• EXERCISE OBJECTIVE
Search the data below for the word "Lemma" and copy each line that holds it.

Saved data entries
- - - - -

Section helpers.
Implicit Types (b : book) (a : abook) (s : book_side).

(** The orders of a side with their quantities, from the best price, in the order of arrival. *)
Definition side_queue b a s : list (oid * float) := queue (lentries (b_oh b) (a_levels a s)).

Lemma order_price b a s l os o :
  book_ok b a → (l, os) ∈ a_levels a s → o ∈ os → oprice_of (b_oh b) o = price_of (b_lh b) l.
Proof.
  intros Hb Hin Ho. destruct (resting_order _ _ _ _ _ _ Hb Hin Ho) as (x&lim&Hx&Hr&[Hl _]).
  unfold oprice_of. rewrite Hx. simpl. unfold get_price. rewrite (rs_price _ _ _ _ Hr).
  by rewrite (limit_price_of _ _ _ (lv_limit _ _ _ _ _ Hl)).
Qed.

(** Every bid is below every ask. *)
Lemma bids_below_asks b a o1 o2 :
  book_ok b a → o1 ∈ lorders (a_levels a Bids) → o2 ∈ lorders (a_levels a Asks) →
  fltb (oprice_of (b_oh b) o1) (oprice_of (b_oh b) o2) = true.
Proof.
  intros Hb (l1&os1&H1&Ho1)%in_lorders (l2&os2&H2&Ho2)%in_lorders.
  rewrite (order_price _ _ _ _ _ _ Hb H1 Ho1), (order_price _ _ _ _ _ _ Hb H2 Ho2).
  apply (bk_uncrossed _ _ Hb true _ os1 _ os2); [done..| |]; by intros ->; eapply elem_of_nil.
Qed.

Lemma matched_side b a ord x b' st mp a' :
  placed b a ord x b' st mp a' → a' = (place_abs b a ord x).2 →
  side_queue b' a' (opposite_side (is_buy x)) = queue (matching b a x).2.
Proof.
  intros Hp ->. unfold side_queue. rewrite <-(pl_rest _ _ _ _ _ _ _ _ Hp).
  f_equal. f_equal. unfold place_abs. destruct (matching b a x) as [[q mp0] rest].
  assert (∀ a1, a_levels (date_abs b ord x a1) = a_levels a1) as Hd
    by (intros a1; unfold date_abs; by destruct (expires x)).
  destruct (feqb q (Fin 0)); [simpl; by rewrite upd_side_same|].
  destruct (has_param x FOK); [simpl; by rewrite upd_side_same|].
  cbn [snd]. rewrite Hd. simpl. rewrite upd_side_other by (by destruct (is_buy x)).
  by rewrite upd_side_same.
Qed.

Lemma opposite_entries b a ord x :
  book_ok b a → incoming b a ord x →
  Forall (λ e, Forall entry_ok e.2) (lentries (b_oh b) (a_levels a (opposite_side (is_buy x)))).
Proof. intros Hb _. eapply side_entries, Hb. Qed.

Lemma in_queue o c (ls : list (lid * list (oid * float))) :
  (o, c) ∈ queue ls ↔ ∃ l e, (l, e) ∈ ls ∧ (o, c) ∈ e.
Proof.
  unfold queue. rewrite list_elem_of_In, in_concat. split.
  - intros (e&He&Ho). apply list_elem_of_In in He, Ho.
    apply list_elem_of_fmap in He as ([l e']&->&He). eauto.
  - intros (l&e&He&Ho). exists e. rewrite <-!list_elem_of_In. split; [|done].
    apply list_elem_of_fmap. by exists (l, e).
Qed.
Lemma queue_forall (P : oid * float → Prop) (ls : list (lid * list (oid * float))) :
  Forall P (queue ls) → Forall (λ e, Forall P e.2) ls.
Proof.
  induction ls as [|[l e] ls IH]; [constructor|]. rewrite queue_cons, Forall_app.
  intros [? ?]. constructor; auto.
Qed.

(** A level that the price does not reach keeps its orders. *)
Lemma match_levels_beyond lh aon buy type price es : ∀ q mp q' mp' rest l e,
  match_levels lh aon buy type price q mp es = (q', mp', rest) → (l, e) ∈ es →
  beyond buy price (price_of lh l) = true → (l, e) ∈ rest.
Proof.
  induction es as [|[l0 e0] es IH]; intros q mp q' mp' rest l e; cbn [match_levels].
  { intros _ ?%elem_of_nil. done. }
  rewrite elem_of_cons. intros Hm Hin Hbey.
  assert (∀ q1 e1 mp, (l, e) ≠ (l0, e0) →
    (let '(q', mp', rest) := match_levels lh aon buy type price q1 mp es in (q', mp', (l0, e1) :: rest))
      = (q', mp', rest) → (l, e) ∈ rest) as Hgo.
  { intros q1 e1 mp1 Hne. destruct Hin as [?|Hin]; [done|].
    destruct (match_levels lh aon buy type price q1 mp1 es) as [[q2 mp2] rest2] eqn:Hm2.
    intros [= _ _ <-]. right. eapply IH; done. }
  destruct (_ && _).
  { destruct (match_levels lh aon buy type price q mp es) as [[q2 mp2] rest2] eqn:Hm2.
    injection Hm as <- <- <-. apply elem_of_cons.
    destruct Hin as [?|Hin]; [by left|right]. by eapply IH. }
  destruct (calculate_cross_price _ _ _ _) as [cp|] eqn:Hcp.
  2: { injection Hm as <- <- <-. by apply elem_of_cons. }
  assert ((l, e) ≠ (l0, e0)) as Hne.
  { intros [= -> ->]. apply (cross_price_None _ _ type) in Hbey. by rewrite Hbey in Hcp. }
  destruct (fill_level aon q e0) as [q1 e1]. destruct (feqb q1 (Fin 0)); [|by eapply Hgo].
  injection Hm as <- <- <-. right. by destruct Hin.
Qed.

(** *** The place of an accepted order *)

Lemma rest_order_shape less new ord (lvs : levels) :
  ∃ l1 l0 os l2, lorders lvs = lorders l1 ++ os ++ lorders l2 ∧
    rest_order less new ord lvs = l1 ++ (l0, os ++ [ord]) :: l2.
Proof.
  destruct (rest_order_cases less new ord lvs)
    as [(l1&l0&os&l2&->&_&->&_)|(l1&l2&->&_&->&_)].
  - exists l1, l0, os, l2. by rewrite lorders_app, lorders_cons.
  - exists l1, new, [], l2. by rewrite lorders_app.
Qed.

Lemma place_abs_own b a ord x mp a' :
  place_abs b a ord x = (ACCEPTED, mp, a') → o_cancelled x = false →
  ∃ less, a_levels a' (own_side (is_buy x))
    = rest_order less (b_next_limit b) ord (a_levels a (own_side (is_buy x))).
Proof.
  unfold place_abs. destruct (matching b a x) as [[q mp0] rest]. intros Hp _.
  destruct (feqb q (Fin 0)); [done|]. destruct (has_param x FOK); [done|].
  injection Hp as _ <-. eexists. unfold date_abs. destruct (expires x); simpl;
    by rewrite upd_side_same.
Qed.

Lemma turn_in_side b a buy l1 l0 os l2 ord :
  book_ok b a → a_levels a (own_side buy) = l1 ++ (l0, os ++ [ord]) :: l2 →
  (∀ o, o ∈ lorders l1 ++ os → beyond buy (oprice_of (b_oh b) o) (oprice_of (b_oh b) ord) = false) ∧
  (∀ o, o ∈ lorders l2 →
    beyond (negb buy) (oprice_of (b_oh b) ord) (oprice_of (b_oh b) o) = true).
Proof.
  intros Hb Heq. pose proof (bk_side _ _ Hb (own_side buy)) as Hs.
  pose proof (side_sorted _ _ _ _ _ Hs) as Hso. pose proof (side_priced _ _ _ _ _ Hs) as Hp.
  rewrite Heq in Hso, Hp. rewrite fmap_app in Hso, Hp. csimpl in Hso. csimpl in Hp.
  apply sorted_app in Hso as (_&Hso&H1). apply sorted_cons in Hso as [_ H2].
  rewrite Forall_app, Forall_cons, !Forall_forall in Hp. destruct Hp as (Hp1&Hp0&Hp2).
  assert (∀ l os' o, (l, os') ∈ l1 ++ (l0, os ++ [ord]) :: l2 → o ∈ os' →
    oprice_of (b_oh b) o = price_of (b_lh b) l) as Hprice.
  { intros l os' o Hin Ho. rewrite <-Heq in Hin. by eapply order_price. }
  assert (ord ∈ os ++ [ord]) as Hord by (apply elem_of_app; right; left).
  rewrite (Hprice l0 (os ++ [ord]) ord) by (rewrite ?elem_of_app, ?elem_of_cons; auto).
  split.
  - intros o [(l&os'&Hl&Ho)%in_lorders|Ho]%elem_of_app.
    + rewrite (Hprice l os' o) by (rewrite ?elem_of_app; auto).
      assert (l ∈ l1.*1) as Hl1 by (apply in_levels; eauto).
      assert (l0 ∈ l0 :: l2.*1) as Hl0 by left.
      specialize (H1 l l0 Hl1 Hl0). apply Hp1 in Hl1.
      destruct buy; simpl in *; by apply (less_asym (λ x, is_nan x = false) fltb).
    + rewrite (Hprice l0 (os ++ [ord]) o) by (rewrite ?elem_of_app, ?elem_of_cons; auto).
      destruct buy; simpl; by apply (sw_irrefl (P := λ x, is_nan x = false)).
  - intros o (l&os'&Hl&Ho)%in_lorders.
    rewrite (Hprice l os' o) by (rewrite ?elem_of_app, ?elem_of_cons; auto).
    assert (l ∈ l2.*1) as Hl2 by (apply in_levels; eauto). specialize (H2 l Hl2).
    destruct buy; exact H2.
Qed.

- - - - -

• WRITTEN RESPONSE
Lemma order_price b a s l os o :
Lemma bids_below_asks b a o1 o2 :
Lemma matched_side b a ord x b' st mp a' :
Lemma opposite_entries b a ord x :
Lemma in_queue o c (ls : list (lid * list (oid * float))) :
Lemma queue_forall (P : oid * float → Prop) (ls : list (lid * list (oid * float))) :
Lemma match_levels_beyond lh aon buy type price es : ∀ q mp q' mp' rest l e,
Lemma rest_order_shape less new ord (lvs : levels) :
Lemma place_abs_own b a ord x mp a' :
Lemma turn_in_side b a buy l1 l0 os l2 ord :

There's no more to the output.